Lemma trim_join ls : Forall tidy ls → trim_space (join ls lf) = join ls lf.
Proof.
  intros Hls. destruct ls as [|l ls]; [done|]. pose proof Hls as Hl. apply Forall_cons in Hl as [Hl _].
  apply tidy_ends in Hl as (c & k & _ & _ & Hc & _ & Hca & Hcs & _ & _).
  destruct (last (l :: ls)) as [z|] eqn:Hz; [|by apply last_None in Hz].
  assert (tidy z) as Hzt by (rewrite Forall_forall in Hls; by apply Hls, last_Some_elem_of).
  apply tidy_ends in Hzt as (_ & _ & d & k' & _ & Hd & _ & _ & Hda & Hds).
  assert (∃ x, s2l (join (l :: ls) lf) = s2l l ++ x) as [x Hx].
  { destruct ls; [exists []; by rewrite app_nil_r|].
    eexists. change (join (l :: s :: ls) lf) with (l +:+ lf +:+ join (s :: ls) lf). by rewrite s2l_app. }
  assert (∃ y, s2l (join (l :: ls) lf) = y ++ s2l z) as [y Hy].
  { clear -Hz. revert l Hz. induction ls as [|l2 ls IH]; intros l Hz; [injection Hz as ->; by exists []|].
    destruct (IH l2 Hz) as [y Hy]. change (join (l :: l2 :: ls) lf) with (l +:+ lf +:+ join (l2 :: ls) lf).
    rewrite !s2l_app, Hy. exists (s2l l ++ s2l lf ++ y). by rewrite <- !app_assoc. }
  apply trim_space_stays.
  - rewrite Hx, Hc. by apply solid_starts_clean; [apply space_runes_head|..].
  - rewrite Hy, reverse_app, Hd. by apply solid_starts_clean; [apply space_runes_rev_head|..].
Qed.

Lemma text_lines_join ls : Forall tidy ls → text_lines (join ls lf) = ls.
Proof.
  intros Hls. destruct (decide (ls = [])) as [->|Hne]; [by vm_compute|].
  unfold text_lines. rewrite split_join by done. clear Hne.
  induction Hls as [|l ls (Ht & Hl & _) _ IH]; [done|]. cbn [fmap list_fmap].
  rewrite filter_cons_True by (by rewrite Ht). by rewrite Ht, IH.
Qed.

Lemma join_plain ls : Forall tidy ls → ascii (s2l (join ls lf)) ∧ no_angle (s2l (join ls lf)).
Proof.
  induction 1 as [|l ls (_ & _ & Ha & Hn & _) _ [IHa IHn]]; [split; [constructor|by split; apply not_elem_of_nil]|].
  destruct ls as [|l2 ls]; [done|]. change (join (l :: l2 :: ls) lf) with (l +:+ lf +:+ join (l2 :: ls) lf).
  rewrite !s2l_app, !Forall_app, !no_angle_app. split_and!; try done; [by repeat constructor|].
  split; by vm_compute; intros [?|?%not_elem_of_nil]%elem_of_cons.
Qed.

Lemma no_angle_no_tag l tag : no_angle l → index_bytes (lower l) (opening tag) = None.
Proof.
  intros [Hn _]. destruct (index_bytes _ _) as [i|] eqn:Hi; [|done].
  apply find_lower in Hi as (a & [|c m] & b & -> & _ & Hm & _); try done.
  injection Hm as Hc _. exfalso. apply Hn. assert (lower_byte c = "<"%char → c = "<"%char) as Hlow by by_bytes c.
  rewrite (Hlow Hc). apply elem_of_app. right. cbn. left.
Qed.

Lemma remove_blocks_id fuel l tag : ascii l → no_angle l → remove_blocks fuel tag l = Some l.
Proof.
  intros Ha Hn. destruct fuel; cbn [remove_blocks]; unfold index; rewrite to_lower_ascii by done; fold (opening tag);
    by rewrite no_angle_no_tag.
Qed.

(** The text of an ASCII page is what is left when the script and style blocks and then
    all tags are removed, in lines that are not blank and have no space around them; no
    angle bracket is left, and extracting the text again leaves it as it is. *)
Theorem ExtractText_spec html :
  ascii (s2l html) →
  ∃ h1 h2 out, cleaned "script" (s2l html) h1 ∧ cleaned "style" h1 h2
    ∧ out = text_lines (StripTags (l2s h2)) ∧ Forall tidy out
    ∧ ExtractText html = Some (join out lf) ∧ ExtractText (join out lf) = Some (join out lf).
Proof.
  intros Ha. destruct (remove_blocks_cleans (str_len html) "script" _ Ha) as (h1 & H1 & Hc1 & Ha1); [done|].
  destruct (remove_blocks_cleans (length h1) "style" _ Ha1) as (h2 & H2 & Hc2 & Ha2); [done|].
  set (out := text_lines (StripTags (l2s h2))). assert (Forall tidy out) as Ht.
  { apply text_lines_tidy; [|apply StripTags_no_angle]. apply trim_space_ascii. rewrite s2l_l2s.
    apply strip_tags_ascii; [by rewrite s2l_l2s|done]. }
  exists h1, h2, out. split_and!; try done; unfold ExtractText.
  - by rewrite H1; cbn; rewrite H2.
  - destruct (join_plain _ Ht) as [Hja Hjn]. rewrite remove_blocks_id by done. cbn.
    rewrite remove_blocks_id by done. cbn. unfold StripTags. rewrite !s2l_l2s, strip_tags_id by done.
    rewrite l2s_s2l, trim_join by done. by rewrite text_lines_join.
Qed.
End text.

(** ** Searching *)

Lemma unhex_digit n : 0 ≤ n < 16 → unhex (hex_digit n) = Some n.
Proof.
  intros Hn. assert (forallb (λ n, bool_decide (unhex (hex_digit n) = Some n)) (seqZ 0 16) = true) as Hall by (by vm_compute).
  rewrite forallb_forall in Hall. apply (bool_decide_unpack (unhex (hex_digit n) = Some n)), Is_true_eq_left, Hall.
  apply list_elem_of_In, elem_of_seqZ. lia.
Qed.

Lemma escape_byte_back c l : unescape_bytes (escape_byte c ++ l) = cons c <$> unescape_bytes l.
Proof.
  unfold escape_byte. destruct (is_unreserved c) eqn:Hu; [|destruct (Ascii.eqb_spec c " ") as [->|]; [done|]]; cbn [app unescape_bytes].
  - assert (is_unreserved c = true → Ascii.eqb c "%" = false ∧ Ascii.eqb c "+" = false) as [-> ->]; [by_bytes c|done|done].
  - change (Ascii.eqb "%" "%") with true. cbn iota.
    assert (0 ≤ byte_val c < 256) as Hc by (by_bytes c).
    rewrite !unhex_digit; cbn [mbind option_bind].
    + assert (ascii_of_N (Z.to_N (Z.shiftr (byte_val c) 4 * 16 + Z.land (byte_val c) 15)) = c) as -> by (by_bytes c). done.
    + by_bytes c.
    + by_bytes c.
Qed.

(** The query can be read back from the request. *)
Lemma QueryEscape_back s : QueryUnescape (QueryEscape s) = Some s.
Proof.
  unfold QueryUnescape, QueryEscape. rewrite s2l_l2s.
  enough (unescape_bytes (flat_map escape_byte (s2l s)) = Some (s2l s)) as -> by (cbn; by rewrite l2s_s2l).
  induction (s2l s) as [|c l IH]; [done|]. cbn [flat_map]. by rewrite escape_byte_back, IH.
Qed.

Section search.
Context `{UnicodeCase} {W : Type} (query_Get : string → string → option string).
Context (plain_get : string → W → W * result goerror web_reply).

(** A hit has a link and a title, and no tags in its texts. *)
Definition good_hit (h : webSearchHit) : Prop :=
  wh_URL h ≠ "" ∧ wh_Title h ≠ "" ∧ no_angle (s2l (wh_Title h)) ∧ no_angle (s2l (wh_Snippet h)).

Lemma no_angle_nil : no_angle [].
Proof. by split; apply not_elem_of_nil. Qed.

Lemma hit_of_good part h : hit_of query_Get part = Some h → good_hit h.
Proof.
  unfold hit_of. destruct (str_empty _) eqn:Hu; [done|]. destruct (str_empty (wh_Title _)) eqn:Ht; [done|]. intros [= <-].
  unfold str_empty in *. apply bool_decide_eq_false in Hu, Ht. split_and!; [done|done|..]; cbn [wh_Title wh_Snippet].
  - unfold hit_title. case_match; [apply StripTags_no_angle|apply no_angle_nil].
  - unfold hit_snippet. case_match; [apply StripTags_no_angle|apply no_angle_nil].
Qed.
(* ===== verification/SkillStores.v ===== *)
(** [pkg/storage/mysql/skills.go], [tenant_skills.go] and [skill_proposals.go]: the registry of
    skills, what tenants have installed and the proposals, as tables of a database.

    Rows are filed under their primary keys; the columns that hold JSON hold their values.
    A statement fails when [fault] says so or when its key is taken.  The database never
    gives an identifier twice; it also counts one up when an insert turns into an update. *)
From S2P Require Import Prelude GoStrings Values Types Stores Accounts.

Record skill_db := {
  sk_records : gmap Z SkillRecord; sk_next : Z;
  sk_installed : gmap (string * Z) TenantSkill;
  sk_proposals : gmap Z SkillProposal; sk_next_proposal : Z;
  sk_now : time;
}.

Inductive skill_table := TSkillRecords | TTenantSkills | TSkillProposals.
(** The key of a statement: a text and a number. *)
Abbreviation skill_key := (string * Z)%type (only parsing).

Definition set_records (m : gmap Z SkillRecord) (next : Z) (s : skill_db) : skill_db :=
  {| sk_records := m; sk_next := next; sk_installed := sk_installed s; sk_proposals := sk_proposals s;
     sk_next_proposal := sk_next_proposal s; sk_now := sk_now s |}.
Definition set_installed (m : gmap (string * Z) TenantSkill) (s : skill_db) : skill_db :=
  {| sk_records := sk_records s; sk_next := sk_next s; sk_installed := m; sk_proposals := sk_proposals s;
     sk_next_proposal := sk_next_proposal s; sk_now := sk_now s |}.
Definition set_proposals (m : gmap Z SkillProposal) (next : Z) (s : skill_db) : skill_db :=
  {| sk_records := sk_records s; sk_next := sk_next s; sk_installed := sk_installed s; sk_proposals := m;
     sk_next_proposal := next; sk_now := sk_now s |}.

Section mysql.
Context (fault : operation → skill_table → skill_key → skill_db → option goerror).
Context `{Scan} `{SliceSort}.

Definition sk_exec (op : operation) (tb : skill_table) (key : skill_key) (f : skill_db → option skill_db) (s : skill_db)
    : skill_db * option goerror :=
  match fault op tb key s with
  | Some e => (s, Some e)
  | None => match f s with Some s => (s, None) | None => (s, Some ErrConstraint) end
  end.

Definition sk_query {A} (tb : skill_table) (key : skill_key) (f : skill_db → result goerror A) (s : skill_db) : result goerror A :=
  match fault OpQuery tb key s with Some e => Err e | None => f s end.

(** ** skills.go *)

Definition record_named (name : string) (s : skill_db) : option SkillRecord :=
  head (scan (rows (λ r, bool_decide (sr_Name r = name)) (sk_records s))).

(** The row an insert runs into: of the same identifier, if one is given, or of the same
    name. *)
Definition conflict (r : SkillRecord) (s : skill_db) : option SkillRecord :=
  match (if sr_ID r =? 0 then None else sk_records s !! sr_ID r) with
  | Some old => Some old
  | None => record_named (sr_Name r) s
  end.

───

From the material above, state how many lines hold the word "Context", giving nothing but the number.

4